A few weeks ago, I took my mom shopping for a refrigerator to replace the one that had been in the kitchen since the Nixon administration. Pleasantries with the salesman took a more somber turn when he revealed that his wife has breast cancer and is seeking to heal herself solely through the power of prayer. My mom listened attentively, then touched the salesman on the chest and said, authoritatively, “Carrot juice! And blueberries!”
She is a believer in the restorative powers of fruits and vegetables, and of wholesome living more generally. She doesn’t reject modern medicine, nor would she seek a miracle cure through prayer or New Age therapies. But she is not someone terribly interested in medicine, or technology in general, preferring to exist in a world that is like the one she grew up in — simple, natural, earthy. She has spent her years outdoors, growing plants, doing landscaping, surrounding herself with flowers. She has often ended the day with a cold beer under the grape arbor in her back yard. The yard is a two-acre botanical wonder where she and my stepfather, Jim, have their nursery, plus a robust garden, productive citrus trees and winding footpaths among native plants and towering trees.
I called to check on her the other day. After quickly assuring me she was fine, she launched into a prescription for how I might reduce some minor leg pain that’s been bothering me: “Point one foot at the North Pole and one foot at the South Pole and bend over and touch the floor,” she said.
Though full of medical advice for others, she doesn’t talk much about her own illness, and it didn’t seem to occur to her to tell the appliance salesman that she, too, has breast cancer, stage 3. Here’s the key fact about my mom: She doesn’t consider herself sick.
She’s the opposite of a hypochondriac, never missing a chance to brag about her unusually good posture and the physical strength that many women her age would envy. She informs doctors that her nickname is Tough Lady. When I asked her if I could write something about her medical situation, she said, “Make sure to include what I tell every doctor: ‘I’m not old, and I’m not sick!’ ”
No question, she has a wonderful attitude, and her sunny disposition if distilled and bottled would be sold in every drugstore on the planet.
A fine line
But an objective account of Emily Notestein’s health history, and of her attitude toward medicine, would surely note that she has not been a diligent student of her disease and that she showed no interest in seeking aggressive treatment when it first appeared. There is a fine line between optimism and denial. The power of positive thinking goes only so far.

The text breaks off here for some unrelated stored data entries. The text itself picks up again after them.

(** The configuration a parsed secret offers, if it has an [installed]
    or a [web] section. *)
Definition secret_config (secret : value) : option OAuthConfig :=
  match prop secret "installed" with
  | Ok installed =>
      let section := js_or installed (get secret "web") in
      if truthy section then
        Some {| clientId := get section "client_id";
                clientSecret := get section "client_secret";
                redirectUri :=
                  js_or (opt_index0 (get section "redirect_uris"))
                        (VStr DEFAULT_REDIRECT_URI) |}
      else None
  | Throw _ => None
  end.

(** A file can be written at [path], after the directories above it
    have been made if need be: [path] is not a directory, it names an
    entry of the directory [dirname path], and no regular file stands at
    that directory or above it. *)
Definition writable (path : string) (w : World) : Prop :=
  (path ∉ dirs w)
  /\ dirname path <> path
  /\ Forall (fun a => files w !! a = None) (ancestors (dirname path) ++ [dirname path]).

Section WithRuntime.
Context `{!JsonRuntime}.

(** The tokens a token file offers: it is a regular file, it parses, and
    the parsed value has a truthy [refresh_token]. *)
Definition usable_tokens (path : string) (w : World) : option value :=
  match files w !! path with
  | Some content =>
      match JSON_parse content with
      | Some tokens =>
          match prop tokens "refresh_token" with
          | Ok refresh => if truthy refresh then Some tokens else None
          | Throw _ => None
          end
      | None => None
      end
  | None => None
  end.
(** X14: with Max at least 0, and with no jitter or the default jitter,
    Duration is never negative and never above Max, at every attempt, also
    after the attempt counter or the product with Step has wrapped around;
    and it is never above the delay before the jitter. *)
Theorem Linear_Duration_bounds r draw :
  (0 ≤ Max (config r))%Z →
  jitter r = None ∨ jitter r = Some NewJitter →
  ((1 ≤ Linear_base r)%Z → (0 ≤ draw < Linear_base r)%Z) →
  (0 ≤ Linear_Duration r draw ≤ Max (config r))%Z
  ∧ (Linear_Duration r draw ≤ Z.max 0 (Linear_base r))%Z.
Proof.
  intros Hmax Hj Hdraw. unfold Linear_Duration.
  case_decide as Ha; [lia|].
  pose proof (wrap_int64_range
                (First (config r) + wrap_int64 (attempt r * Step (config r))))
    as Hbase.
  fold (Linear_base r) in Hbase.
  destruct Hj as [-> | ->].
  - case_decide; lia.
  - pose proof (NewJitter_above (Linear_base r) draw Hbase
                  ltac:(lia) ltac:(apply Hdraw; lia)) as Hrange.
    assert (0 ≤ Linear_base r ÷ 2)%Z by (apply Z.quot_pos; lia).
    case_decide; lia.
Qed.

(** X15: without jitter, after n calls of Inc on a new Linear the delay is
    First + n * Step, cut off at Max, and 0 when that sum is below 1, as long
    as the sum and the product stay within int64. *)
Theorem Linear_progression cfg (n : nat) draw :
  Jitter cfg = None →
  is_int64 (Z.of_nat n) →
  is_int64 (Z.of_nat n * Step cfg) →
  is_int64 (First cfg + Z.of_nat n * Step cfg) →
  Linear_Duration (Nat.iter n Linear_Inc (newLinear cfg)) draw
  = if decide (First cfg + Z.of_nat n * Step cfg < 1)%Z then 0%Z
    else Z.min (First cfg + Z.of_nat n * Step cfg) (Max cfg).
Proof.
  intros Hj Hn Hmul Hsum.
  assert (∀ m : nat, m ≤ n →
            Nat.iter m Linear_Inc (newLinear cfg)
            = mkLinear cfg (Z.of_nat m) None) as Hiter.
  { induction m as [|m IH]; intros Hm.
    - unfold newLinear. by rewrite Hj.
    - simpl. rewrite IH by lia. unfold Linear_Inc. simpl. f_equal.
      rewrite wrap_int64_small; [lia|]. unfold is_int64 in *. lia. }
  rewrite Hiter by done. unfold Linear_Duration, Linear_base. simpl.
  rewrite (wrap_int64_small (Z.of_nat n * Step cfg)) by done.
  rewrite wrap_int64_small by done.
  repeat case_decide; lia.
Qed.

(** X16: NewLinear fails exactly when Step or Max is 0, and Step is looked
    at first.  A negative Max passes, and then Duration is never above 0 and
    After returns the closed channel, at every attempt and with any jitter. *)
Theorem NewLinear_checks cfg :
  ((∃ err, NewLinear cfg = inl err) ↔ Step cfg = 0%Z ∨ Max cfg = 0%Z)
  ∧ (Step cfg = 0%Z →
     NewLinear cfg = inl (BadParameter "missing parameter Step"))
  ∧ (Step cfg ≠ 0%Z → Max cfg = 0%Z →
     NewLinear cfg = inl (BadParameter "missing parameter Max"))
  ∧ (Step cfg ≠ 0%Z → (Max cfg < 0)%Z →
     NewLinear cfg = inr (newLinear cfg)
     ∧ ∀ r draw, config r = cfg →
         (Linear_Duration r draw ≤ 0)%Z ∧ Linear_After r draw = closedChan).
Proof.
  unfold NewLinear, CheckAndSetDefaults. split_and!.
  - repeat case_decide; simpl; split; eauto; try (intros [|]; done).
    by intros [err ?].
  - intros ->. by rewrite decide_True.
  - intros Hs ->. rewrite decide_False by done. by rewrite decide_True.
  - intros Hs Hm. rewrite !decide_False by lia. split; [done|].
    intros r draw <-.
    assert (Linear_Duration r draw ≤ 0)%Z as Hd.
    { unfold Linear_Duration. case_decide as Ha; [lia|].
      case_decide; lia. }
    split; [done|]. unfold Linear_After. by rewrite decide_True by lia.
Qed.

(** X17: Reset and Clone both start over.  After any number of calls of Inc
    on a Linear made by newLinear, also so many that the attempt counter has
    wrapped around, Reset gives back the Linear that newLinear made, Clone
    gives an equal one, and the delay is again the one of the first attempt. *)
Theorem Reset_Clone_restart cfg (n : nat) draw :
  let r := Nat.iter n Linear_Inc (newLinear cfg) in
  Linear_Reset r = newLinear cfg
  ∧ Linear_Clone r = newLinear cfg
  ∧ Linear_Duration (Linear_Reset r) draw = Linear_Duration (newLinear cfg) draw
  ∧ Linear_After (Linear_Clone r) draw = Linear_After (newLinear cfg) draw.
Proof.
  intros r.
  assert (config r = cfg ∧ jitter r = Jitter cfg) as [Hc Hj].
  { subst r. induction n as [|n IH]; [done|]. simpl. by destruct IH. }
  assert (Linear_Reset r = newLinear cfg) as HR.
  { unfold Linear_Reset, newLinear. by rewrite Hc, Hj. }
  assert (Linear_Clone r = newLinear cfg) as HC.
  { unfold Linear_Clone. by rewrite Hc. }
  by rewrite HR, HC.
Qed.

(** * Concrete executions

    The statements above at pools with string keys: one instance of each, and
    the executions in which a property fails when it is read more strongly
    than the code allows. *)

Lemma Set_then_Get_witness :
  Target (fst (pool_Get "a"
    (state_after [CallSet "a" 3; RunLoad 0; CallSet "b" 7; CallSet "a" 5])))
  = 5%Z.
Proof.
  pose proof (Set_then_Get Background
    [CallSet "a" 3%Z; RunLoad 0; CallSet "b" 7%Z; CallSet "a" 5%Z]
    _ "a" eq_refl) as [Hget _].
  exact Hget.
Defined.

Lemma Get_frame_witness :
  fst (pool_Get "a" (NewPool Background)) = Counts_zero.
Proof.
  destruct (Get_frame "a" (NewPool Background)) as (_ & _ & Hzero).
  apply Hzero. reflexivity.
Defined.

How aggressively we deal with cancer hinges in part on age and whether the disease threatens to truncate a life dramatically or merely lop off some years in the final decade or two. And cancer in a septuagenarian can be more indolent than cancer in a young woman. Thus, an older person like my mother faces a different mental calculation than someone who is in the prime of her life. Cancer at 76 doesn’t feel like a tragedy.